__WHAT IS BEING ASKED__: Give back exactly the stretch of data below from the line holding "(** * diagd: a verification development" through the line holding "goroutine, which waits", both ends included, and leave the remaining lines out.

DATASET RECORDS section start

(* ===== verification/Prelude.v ===== *)
(** * diagd: a verification development

    diagd is a network test server for broadband CPE diagnostics.  It serves
    three protocols and an operational endpoint:

    - TR-471 (internal/udpst): a control server on one UDP socket admits test
      setups; each accepted setup gets a session with its own socket and
      goroutine, which waits for a Test Activation and then either receives
      the client's load stream and steers its rate by status messages
      (upstream), or generates a load stream and adjusts it from the client's
      status messages (downstream);
    - TR-143 HTTP (internal/tr143/http.go, live.go): generated downloads by
      size or duration, uploads that are counted and discarded, with a limit
      on concurrent transfers and a registry of transfers in progress;
    - TR-143 UDP Echo Plus (internal/tr143/echo.go): a stamping echo responder;
    - the command (cmd/diagd): flags, start-up, allow list, /live, /healthz,
      /metrics.

    ** How the code is modelled

    Integers are [Z] with the wrap-around of their Go type written out ([u8],
    [u16], [u32], [u64], [i32], [i64]); byte slices are [list Z]; a run-time
    panic is the value [Panic] of the type [go]; a returned error is [Err] of
    the type [result].  Mutable state is a record that each operation takes
    and returns.  What the code reads from outside is an argument: readings of
    the clock, received datagrams, outcomes of writes and of socket options,
    random draws.  Endless loops take the list of their inputs and say whether
    they have left by their own condition.  The loops of a session are also
    run against their socket ([up_conn], [dn_conn]): the outcome of a read and
    the clock after it come from the deadline the code sets and from what
    arrives, so that the end of a silent test is a consequence of the
    deadline.  A counter bounds a loop only where
    the source or the data give the bound (the 20 catch-up bursts, the rows of
    the rate table, the length of a buffer, the digits of a number), and the
    theorems on the result show that the bound is enough.

    ** Files

    - Prelude: results, integers, byte slices and big-endian fields, the
      tactics and the hint database [diagd], shared lemmas.
    - GoFloat, GoText, GoTime, GoNet, GoConn: what the program uses of float64
      (binary64 by Stdlib's SpecFloat), of strconv and strings (decimal
      numbers, lines), of package time (wall and monotonic readings,
      saturating differences), of net/netip (addresses, prefixes and their
      parsers) and of reads with a deadline.
    - GoUrl, GoUtf8, GoJson, GoQuote, GoScan, GoFlag: query strings, UTF-8,
      the JSON encoder, the verb %q, Sscanf with TrimSpace and the log
      levels, the flag package; each with its reference writer or reader and
      the round trip between the two.
    - Srates (srates.go): the row codec, the nominal rate of a row and
      BuildRateTable.  The table has exactly maxSendingRates rows; row n of
      the first region sends exactly n Mbps; rates never decrease.
    - Protocol, Status (protocol.go): the encoders and decoders of the Setup,
      Null, Test Activation, Load and Status PDUs, current and legacy layouts.
      Decoders never panic and return well-typed PDUs; PDUs round-trip;
      accepted datagrams are canonical up to reserved bytes.
    - Algo (algo.go): the rate search, both algorithms, over the interface
      [SearchTable].  The index stays in the table, moves in the right
      direction and converges.
    - Accounting (accounting.go): loss, reordering and duplicates with the
      32-entry window (refining a receiver that remembers everything), delay
      and round-trip tracking, sub-intervals (which tile the test and lose
      no datagram) and the status PDU.
    - Sha256, Auth (auth.go): the KDF and the PDU digests over the interface
      [MAC], of which HMAC-SHA-256 is the instance.  The derived keys are those
      of the counter-mode KDF of SP 800-108, stated apart from the code.
    - Server (server.go): configuration, admission, port allocation and the
      whole setup handler.  Every datagram is ignored, rejected or accepted,
      with the exact state change of each; with keys configured every session
      is authenticated.
    - Session (session.go, to line 303): the policing of parameters and the
      activation exchange, over the interface [SendTable].  Both ends agree
      on the parameters, but for the CE threshold when the socket refuses the
      traffic class; a legacy-size activation panics an authenticated
      session.
    - Upstream (runUpstream): the status cadence, the feedback loop, the
      counts, and the watchdog, at which the read deadline ends the test of a
      silent client.
    - Downstream (runDownstream, sendLoop, sleepUntil): numbering, sizes and
      pacing of the load stream; the receiver of status messages.
    - Run (session.run): a session from its setup datagram to its end, with
      the two variables its downstream goroutines share: no panic but that
      of a legacy-size activation, traffic only to the client that set it up,
      resources given back; and that only the client or its silence ends a
      test.
    - Concurrency (server.go and session.run): the critical sections of the
      server's mutex and its wait group as a step relation; the accounting of
      bandwidth and sessions in every interleaving; the sequential handler
      refines it; what Close waits for.
    - Live, Http (tr143): the registry and its grace window; request parsing,
      admission, transfer loops and completion records.
    - HttpConc (http.go, live.go): the same handler as goroutines that
      interleave at their atomic operations, with arrivals and snapshots: the
      slots, the byte totals and the registry agree in every reachable state,
      and the sequential handler refines the steps.
    - Echo (echo.go, echo_linux.go, echo_other.go): the numbered, stamped
      replies, over the interface [RxPlatform] of which the two build variants
      are the values.
    - Metrics, Ops (cmd/diagd/ops.go): the bytes of /metrics, /live and
      /healthz and what a Prometheus or JSON reader gets from them; from the
      reference in the URL of a test to the report of /live.
    - Serve (cmd/diagd/serve.go, main.go): from the arguments to the exit code:
      the flags and their defaults, the allow list, the port range, the
      configuration of the servers, the order of start and stop, the exit code
      of every end.  Each flag sets the field it names and has its documented
      default; the key is enforced on the wire and the allow list on every
      test server, from their texts on.

    ** Names

    A Go method T.m is T_m or m; a field keeps its name, with a prefix of its
    type where several types share it (Su_, Ta_, Lo_, St_ for the PDUs, ss_
    for a session at setup, se_ when activated, up_ and dn_ for the engines).
    A block of a long function that has a name of its own here is named after
    the function (setup_check, police_subMs, up_status).

    ** Outside the model

    Logging (but for the completion records of the HTTP tests, the reasons of
    setup rejections and the level and format of the logger) and the texts of
    error messages, the sockets themselves (resolving and binding an address,
    options and buffers appear as the outcomes of the calls; of a read with a
    deadline GoConn models when it returns), the
    random contents of download payloads, the redirection of paths that are
    not clean by net/http.  Parameters stand for what is not code of the
    repository: the Unicode table of printable characters (GoQuote) and the
    splitting of a control buffer into messages (Echo).  The iteration order
    of the map of live transfers is that of [map_to_list]; the theorems on
    snapshots speak of membership and of the list as it is.  A Setup datagram
    is what fits the 512-byte buffer of Serve; the decoder accepts one length
    only.  int is 64 bits wide. *)

From stdpp Require Export base list option numbers.
From Stdlib Require Export ZArith Lia.

Declare Scope go_scope.
Delimit Scope go_scope with go.
Global Open Scope Z_scope.
(* ===== verification/Status.v ===== *)
(** * Status PDUs (internal/udpst/protocol.go, SubIntStats and StatusPDU)

    The status feedback message with its embedded sub-interval statistics, in
    the packed layout of protocol version 20 and the padded layout of versions
    11 to 19. *)

From S2P Require Import Prelude Srates Protocol.

Record SubIntStats := mkSub {
  Si_RxDatagrams : Z;
  Si_RxBytes : Z;
  Si_DeltaTime : Z;
  Si_SeqErrLoss : Z;
  Si_SeqErrOoo : Z;
  Si_SeqErrDup : Z;
  Si_DelayVarMin : Z;
  Si_DelayVarMax : Z;
  Si_DelayVarSum : Z;
  Si_DelayVarCnt : Z;
  Si_RTTVarMin : Z;
  Si_RTTVarMax : Z;
  Si_AccumTime : Z
}.

Definition zeroSub : SubIntStats := mkSub 0 0 0 0 0 0 0 0 0 0 0 0 0.

Definition SubIntStats_marshal (s : SubIntStats) (b : list Z) : go (list Z) :=
  b ← PutUint32 b 0 (Si_RxDatagrams s);
  b ← PutUint64 b 4 (Si_RxBytes s);
  b ← PutUint32 b 12 (Si_DeltaTime s);
  b ← PutUint32 b 16 (Si_SeqErrLoss s);
  b ← PutUint32 b 20 (Si_SeqErrOoo s);
  b ← PutUint32 b 24 (Si_SeqErrDup s);
  b ← PutUint32 b 28 (Si_DelayVarMin s);
  b ← PutUint32 b 32 (Si_DelayVarMax s);
  b ← PutUint32 b 36 (Si_DelayVarSum s);
  b ← PutUint32 b 40 (Si_DelayVarCnt s);
  b ← PutUint32 b 44 (Si_RTTVarMin s);
  b ← PutUint32 b 48 (Si_RTTVarMax s);
  PutUint32 b 52 (Si_AccumTime s).

Definition parseSubIntStats (b : list Z) : go SubIntStats :=
  rxDatagrams ← Uint32 b 0;
  rxBytes ← Uint64 b 4;
  deltaTime ← Uint32 b 12;
  seqErrLoss ← Uint32 b 16;
  seqErrOoo ← Uint32 b 20;
  seqErrDup ← Uint32 b 24;
  delayVarMin ← Uint32 b 28;
  delayVarMax ← Uint32 b 32;
  delayVarSum ← Uint32 b 36;
  delayVarCnt ← Uint32 b 40;
  rttVarMin ← Uint32 b 44;
  rttVarMax ← Uint32 b 48;
  accumTime ← Uint32 b 52;
  Ret (mkSub rxDatagrams rxBytes deltaTime seqErrLoss seqErrOoo seqErrDup
         delayVarMin delayVarMax delayVarSum delayVarCnt rttVarMin rttVarMax accumTime).

Record StatusPDU := mkStatus {
  St_TestAction : Z;
  St_RxStopped : Z;
  St_SeqNo : Z;
  St_SR : Rate;
  St_SubIntSeqNo : Z;
  St_SubIntSaved : SubIntStats;
  St_SeqErrLoss : Z;
  St_SeqErrOoo : Z;
  St_SeqErrDup : Z;
  St_ClockDeltaMin : Z;
  St_DelayVarMin : Z;
  St_DelayVarMax : Z;
  St_DelayVarSum : Z;
  St_DelayVarCnt : Z;
  St_RTTMinimum : Z;
  St_RTTVarSample : Z;
  St_DelayMinUpd : Z;
  St_TIDeltaTime : Z;
  St_TIRxDatagrams : Z;
  St_TIRxBytes : Z;
  St_TimeSec : Z;
  St_TimeNsec : Z;
  St_AuthMode : Z;
  St_TIRxCECount : Z;
  St_SavedCECount : Z;
  St_Modifiers : Z;
  St_legacy : bool
}.

(** The loop of marshalLegacy: consecutive 32-bit fields. *)
Fixpoint put_u32s (b : list Z) (off : nat) (vs : list Z) : go (list Z) :=
  match vs with
  | [] => Ret b
  | v :: vs => b ← PutUint32 b off v; put_u32s b (off + 4) vs
  end.

Definition StatusPDU_marshalLegacy (p : StatusPDU) : go (list Z) :=
  let b := make_bytes statusLegacySize in
  b ← PutUint16 b 0 pduIDStatus;
  b ← set_idx b 2 (St_TestAction p);
  b ← set_idx b 3 (St_RxStopped p);
  b ← PutUint32 b 4 (St_SeqNo p);
  b ← on_slice b 8 36 (Rate_marshal (St_SR p));
  b ← PutUint32 b 36 (St_SubIntSeqNo p);
  b ← PutUint32 b 40 (Si_RxDatagrams (St_SubIntSaved p));
  tmp ← SubIntStats_marshal (St_SubIntSaved p) (make_bytes 56);
  tmp' ← slice tmp 4 56;
  b ← put_bytes b 48 tmp';
  b ← put_u32s b 104
        [St_SeqErrLoss p; St_SeqErrOoo p; St_SeqErrDup p; St_ClockDeltaMin p;
         St_DelayVarMin p; St_DelayVarMax p; St_DelayVarSum p; St_DelayVarCnt p;
         St_RTTMinimum p; St_RTTVarSample p];
  b ← set_idx b 144 (St_DelayMinUpd p);
  b ← PutUint32 b 148 (St_TIDeltaTime p);
  b ← PutUint32 b 152 (St_TIRxDatagrams p);
  b ← PutUint32 b 156 (St_TIRxBytes p);
  b ← PutUint32 b 160 (St_TimeSec p);
  PutUint32 b 164 (St_TimeNsec p).

Definition StatusPDU_marshal (p : StatusPDU) : go (list Z) :=
  if St_legacy p then StatusPDU_marshalLegacy p else
  let b := make_bytes statusSize in
  b ← PutUint16 b 0 pduIDStatus;
  b ← set_idx b 2 (St_TestAction p);
  b ← set_idx b 3 (St_RxStopped p);
  b ← PutUint32 b 4 (St_SeqNo p);
  b ← on_slice b 8 36 (Rate_marshal (St_SR p));
  b ← PutUint32 b 36 (St_SubIntSeqNo p);
  b ← on_slice b 40 96 (SubIntStats_marshal (St_SubIntSaved p));
  b ← PutUint32 b 96 (St_SeqErrLoss p);
  b ← PutUint32 b 100 (St_SeqErrOoo p);
  b ← PutUint32 b 104 (St_SeqErrDup p);
  b ← PutUint32 b 108 (St_ClockDeltaMin p);
  b ← PutUint32 b 112 (St_DelayVarMin p);
  b ← PutUint32 b 116 (St_DelayVarMax p);
  b ← PutUint32 b 120 (St_DelayVarSum p);
  b ← PutUint32 b 124 (St_DelayVarCnt p);
  b ← PutUint32 b 128 (St_RTTMinimum p);
  b ← PutUint32 b 132 (St_RTTVarSample p);
  b ← set_idx b 136 (St_DelayMinUpd p);
  b ← PutUint32 b 140 (St_TIDeltaTime p);
  b ← PutUint32 b 144 (St_TIRxDatagrams p);
  b ← PutUint32 b 148 (St_TIRxBytes p);
  b ← PutUint32 b 152 (St_TimeSec p);
  b ← PutUint32 b 156 (St_TimeNsec p);
  b ← set_idx b 163 (St_AuthMode p);
  b ← PutUint32 b 176 (St_TIRxCECount p);
  b ← PutUint32 b 180 (St_SavedCECount p);
  set_idx b 185 (St_Modifiers p).

Definition parseStatus (b : list Z) : go (result StatusPDU) :=
  if negb (length b =? statusSize)%nat && negb (length b =? statusLegacySize)%nat
  then Ret (Err (EStatusSize (length b))) else
  id ← Uint16 b 0;
  if negb (id =? pduIDStatus) then Ret (Err (EStatusID id)) else
  testAction ← idx b 2;
  rxStopped ← idx b 3;
  seqNo ← Uint32 b 4;
  srb ← slice b 8 36;
  sr ← parseRate srb;
  subIntSeqNo ← Uint32 b 36;
  let legacy := (length b =? statusLegacySize)%nat in
  if (testActionStop2 <? testAction) || (1 <? rxStopped) then Ret (Err EStatusFields) else
  if legacy then
    rxDatagrams ← Uint32 b 40;
    tmp ← PutUint32 (make_bytes 56) 0 rxDatagrams;
    sub ← slice b 48 100;
    tmp ← put_bytes tmp 4 sub;
    st ← parseSubIntStats tmp;
    seqErrLoss ← Uint32 b 104;
    seqErrOoo ← Uint32 b 108;
    seqErrDup ← Uint32 b 112;
    clockDeltaMin ← Uint32 b 116;
    delayVarMin ← Uint32 b 120;
    delayVarMax ← Uint32 b 124;
    delayVarSum ← Uint32 b 128;
    delayVarCnt ← Uint32 b 132;
    rttMinimum ← Uint32 b 136;
    rttVarSample ← Uint32 b 140;
    delayMinUpd ← idx b 144;
    tiDeltaTime ← Uint32 b 148;
    tiRxDatagrams ← Uint32 b 152;
    tiRxBytes ← Uint32 b 156;
    timeSec ← Uint32 b 160;
    timeNsec ← Uint32 b 164;
    Ret (Ok (mkStatus testAction rxStopped seqNo sr subIntSeqNo st
               seqErrLoss seqErrOoo seqErrDup clockDeltaMin delayVarMin delayVarMax
               delayVarSum delayVarCnt rttMinimum rttVarSample delayMinUpd tiDeltaTime
               tiRxDatagrams tiRxBytes timeSec timeNsec 0 0 0 0 legacy))
  else
    subb ← slice b 40 96;
    st ← parseSubIntStats subb;
    seqErrLoss ← Uint32 b 96;
    seqErrOoo ← Uint32 b 100;
    seqErrDup ← Uint32 b 104;
    clockDeltaMin ← Uint32 b 108;
    delayVarMin ← Uint32 b 112;
    delayVarMax ← Uint32 b 116;
    delayVarSum ← Uint32 b 120;
    delayVarCnt ← Uint32 b 124;
    rttMinimum ← Uint32 b 128;
    rttVarSample ← Uint32 b 132;
    delayMinUpd ← idx b 136;
    tiDeltaTime ← Uint32 b 140;
    tiRxDatagrams ← Uint32 b 144;
    tiRxBytes ← Uint32 b 148;
    timeSec ← Uint32 b 152;
    timeNsec ← Uint32 b 156;
    authMode ← idx b 163;
    tiRxCECount ← Uint32 b 176;
    savedCECount ← Uint32 b 180;
    modifiers ← idx b 185;
    Ret (Ok (mkStatus testAction rxStopped seqNo sr subIntSeqNo st
               seqErrLoss seqErrOoo seqErrDup clockDeltaMin delayVarMin delayVarMax
               delayVarSum delayVarCnt rttMinimum rttVarSample delayMinUpd tiDeltaTime
               tiRxDatagrams tiRxBytes timeSec timeNsec authMode tiRxCECount savedCECount
               modifiers legacy)).

(** ** Well-formed status PDUs *)
Definition sub_wf (s : SubIntStats) : Prop :=
  is_u32 (Si_RxDatagrams s) /\ is_u64 (Si_RxBytes s) /\ is_u32 (Si_DeltaTime s) /\
  is_u32 (Si_SeqErrLoss s) /\ is_u32 (Si_SeqErrOoo s) /\ is_u32 (Si_SeqErrDup s) /\
  is_u32 (Si_DelayVarMin s) /\ is_u32 (Si_DelayVarMax s) /\ is_u32 (Si_DelayVarSum s) /\
  is_u32 (Si_DelayVarCnt s) /\ is_u32 (Si_RTTVarMin s) /\ is_u32 (Si_RTTVarMax s) /\
  is_u32 (Si_AccumTime s).

Definition status_wf (p : StatusPDU) : Prop :=
  (is_u8 (St_TestAction p) /\ is_u8 (St_RxStopped p) /\ is_u32 (St_SeqNo p) /\ rate_wf (St_SR p) /\
   is_u32 (St_SubIntSeqNo p) /\ sub_wf (St_SubIntSaved p)) /\
  (is_u32 (St_SeqErrLoss p) /\ is_u32 (St_SeqErrOoo p) /\ is_u32 (St_SeqErrDup p) /\
   is_u32 (St_ClockDeltaMin p) /\ is_u32 (St_DelayVarMin p) /\ is_u32 (St_DelayVarMax p) /\
   is_u32 (St_DelayVarSum p) /\ is_u32 (St_DelayVarCnt p) /\ is_u32 (St_RTTMinimum p) /\
   is_u32 (St_RTTVarSample p)) /\
  (is_u8 (St_DelayMinUpd p) /\ is_u32 (St_TIDeltaTime p) /\ is_u32 (St_TIRxDatagrams p) /\
   is_u32 (St_TIRxBytes p) /\ is_u32 (St_TimeSec p) /\ is_u32 (St_TimeNsec p)) /\
  (is_u8 (St_AuthMode p) /\ is_u32 (St_TIRxCECount p) /\ is_u32 (St_SavedCECount p) /\
   is_u8 (St_Modifiers p)).

(** What the legacy layout does not carry. *)
Definition status_legacy_ok (p : StatusPDU) : Prop :=
  St_legacy p = true ->
  St_AuthMode p = 0 /\ St_TIRxCECount p = 0 /\ St_SavedCECount p = 0 /\ St_Modifiers p = 0.

(** ** Lemmas *)
Lemma parseSubIntStats_returns b : (56 <= length b)%nat -> returns (parseSubIntStats b).
Proof. intros H. unfold parseSubIntStats. repeat go_returns_step fail. Qed.

Lemma parseStatus_returns b : returns (parseStatus b).
Proof.
  unfold parseStatus, statusSize, statusLegacySize.
  pose proof (make_bytes_length 56) as Htmp.
  destruct (length b =? 204)%nat eqn:E1, (length b =? 168)%nat eqn:E2; b2p; cbn [negb andb].
  all: try lia.
  all:  repeat go_returns_step ltac:(first [wire_read | apply parseSubIntStats_returns; lia]).
Qed.

Lemma parseSubIntStats_wf b s : bytes_ok b -> parseSubIntStats b = Ret s -> sub_wf s.
Proof.
  intros Hb H. unfold parseSubIntStats in H. go_inv H. injection H as <-.
  unfold sub_wf. cbn. split_and!; read_ok.
Qed.

Lemma status_tmp_ok b v off sub tmp tmp' : bytes_ok b ->
  PutUint32 (make_bytes 56) off v = Ret tmp -> slice b 48 100 = Ret sub -> put_bytes tmp 4 sub = Ret tmp' -> bytes_ok tmp'.
Proof.
  intros Hb H1 H2 H3. apply put_bytes_inv in H1 as [-> _], H3 as [-> _].
  apply splice_ok; [apply splice_ok; [apply make_bytes_ok|apply be_encode_ok]|by eapply slice_ok].
Qed.

Lemma parseStatus_wf b p : bytes_ok b -> parseStatus b = Ret (Ok p) ->
  status_wf p /\ status_legacy_ok p /\ St_TestAction p <= testActionStop2 /\ St_RxStopped p <= 1.
Proof.
  intros Hb H. unfold parseStatus in H. parse_inv H; subst p; cbn;
  (split_and!; [|unfold status_legacy_ok; cbn; auto; congruence|lia|lia]).
  all: unfold status_wf; cbn; split_and!; try field_ok.
  all: eapply parseSubIntStats_wf; [|eassumption]; first [bytes_found|by eapply status_tmp_ok].
Qed.

Lemma Status_encode_decode p :
  status_wf p -> status_legacy_ok p -> St_TestAction p <= testActionStop2 -> St_RxStopped p <= 1 ->
  exists b, StatusPDU_marshal p = Ret b /\
            length b = (if St_legacy p then statusLegacySize else statusSize) /\
            parseStatus b = Ret (Ok p).
Proof.
  destruct p as [act rx p3 [r1 r2 r3 r4 r5 r6 r7] p5 [s1 s2 s3 s4 s5 s6 s7 s8 s9 s10 s11 s12 s13]
    p7 p8 p9 p10 p11 p12 p13 p14 p15 p16 p17 p18 p19 p20 p21 p22 p23 p24 p25 p26 leg].
  intros ((? & ? & ? & (? & ? & ? & ? & ? & ? & ?) & ? & (? & ? & ? & ? & ? & ? & ? & ? & ? & ? & ? & ? & ?)) &
    (? & ? & ? & ? & ? & ? & ? & ? & ? & ?) & (? & ? & ? & ? & ? & ?) & (? & ? & ? & ?)) Hleg Hact Hrx.
  cbn in *. unfold testActionStop2 in Hact. apply Z.ltb_ge in Hact, Hrx.
  unfold status_legacy_ok in Hleg; cbn in Hleg. destruct leg.
  - destruct (Hleg eq_refl) as (-> & -> & -> & ->). eexists. split; [wire_eval'; reflexivity|].
    split; [reflexivity|]. wire_step. by rewrite Hact, Hrx.
  - eexists. split; [wire_eval'; reflexivity|]. split; [reflexivity|].
    wire_step. by rewrite Hact, Hrx.
Qed.

(** ** Theorems *)

(** A decoder returns, with a value of the described kind or an error. *)
Definition decodes {A} (r : go (result A)) (P : A -> Prop) : Prop :=
  exists x, r = Ret x /\ match x with Ok p => P p | Err _ => True end.

Lemma decodes_intro {A} (r : go (result A)) (P : A -> Prop) :
  returns r -> (forall p, r = Ret (Ok p) -> P p) -> decodes r P.
Proof. intros [[p|e] Hr] HP; [exists (Ok p)|exists (Err e)]; auto. Qed.

(** C21: no datagram, whatever its length and contents, makes one of the
    four decoders panic, and a PDU that a decoder returns is well-typed: every
    field is within the width of its wire type, the commands and actions are
    the ones the protocol defines, and a PDU of a legacy layout carries none of the
    fields that layout lacks. *)
Theorem decoders_typed b :
  bytes_ok b ->
  decodes (parseSetup b) (fun p => setup_wf p /\ (Su_CmdRequest p = cmdSetupRequest \/ Su_CmdRequest p = cmdSetupResponse)) /\
  decodes (parseTestAct b) (fun p => testact_wf p /\ testact_legacy_ok p /\
    (Ta_CmdRequest p = cmdTestActUpstream \/ Ta_CmdRequest p = cmdTestActDownstream)) /\
  decodes (parseLoadHdr b) (fun p => load_wf p /\ Lo_TestAction p <= testActionStop2 /\ Lo_RxStopped p <= 1) /\
  decodes (parseStatus b) (fun p => status_wf p /\ status_legacy_ok p /\
    St_TestAction p <= testActionStop2 /\ St_RxStopped p <= 1).
Proof.
  intros Hb. split_and!; apply decodes_intro;
    auto using parseSetup_returns, parseTestAct_returns, parseLoadHdr_returns, parseStatus_returns.
  - intros p Hp. by destruct (parseSetup_wf b p Hb Hp) as (? & _ & ?).
  - intros p Hp. by destruct (parseTestAct_wf b p Hb Hp) as (? & ? & _ & _ & ?).
  - intros p Hp. by apply (parseLoadHdr_wf b).
  - intros p Hp. by apply (parseStatus_wf b).
Qed.

Lemma decoders_typed_witness :
  exists p, parseSetup setup_example_bytes = Ret (Ok p) /\ setup_wf p.
Proof.
  destruct (decoders_typed setup_example_bytes) as [(x & Hx & Hp) _];
    [repeat (constructor; [split; [discriminate|reflexivity]|]); constructor|].
  destruct x as [p|e]; [exists p; split; [exact Hx|apply Hp]|vm_compute in Hx; discriminate Hx].
Defined.

(** C23: a status PDU round-trips in the packed 204-byte layout and, without
    the fields that layout lacks, in the padded 168-byte layout of versions
    11 to 19. *)
Theorem Status_roundtrip p :
  status_wf p -> status_legacy_ok p -> St_TestAction p <= testActionStop2 -> St_RxStopped p <= 1 ->
  exists b, StatusPDU_marshal p = Ret b /\
            length b = (if St_legacy p then statusLegacySize else statusSize) /\
            parseStatus b = Ret (Ok p).
Proof. apply Status_encode_decode. Qed.

Definition status_example (legacy : bool) : StatusPDU :=
  mkStatus 0 0 1 (mkRate 0 0 0 1000 0 0 97) 3
    (mkSub 10 12220 1000000 1 0 0 0 4 7 10 0 2 3000)
    1 0 0 5 0 4 7 10 12 0 1 50000 10 12220 1712345678 999 0 0 0 0 legacy.

Lemma status_example_wf legacy : status_wf (status_example legacy).
Proof.
  unfold status_wf, rate_wf, sub_wf, status_example. cbn.
  unfold is_u8, is_u32, is_u64. split_and!; lia.
Qed.

Lemma Status_roundtrip_witness :
  exists b, StatusPDU_marshal (status_example true) = Ret b /\ length b = statusLegacySize /\
            parseStatus b = Ret (Ok (status_example true)).
Proof.
  apply (Status_roundtrip (status_example true)); [apply status_example_wf| |discriminate..].
  intros _. split_and!; reflexivity.
Defined.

DATASET RECORDS section end

__REPLY__:
(** * diagd: a verification development

    diagd is a network test server for broadband CPE diagnostics.  It serves
    three protocols and an operational endpoint:

    - TR-471 (internal/udpst): a control server on one UDP socket admits test
      setups; each accepted setup gets a session with its own socket and
      goroutine, which waits for a Test Activation and then either receives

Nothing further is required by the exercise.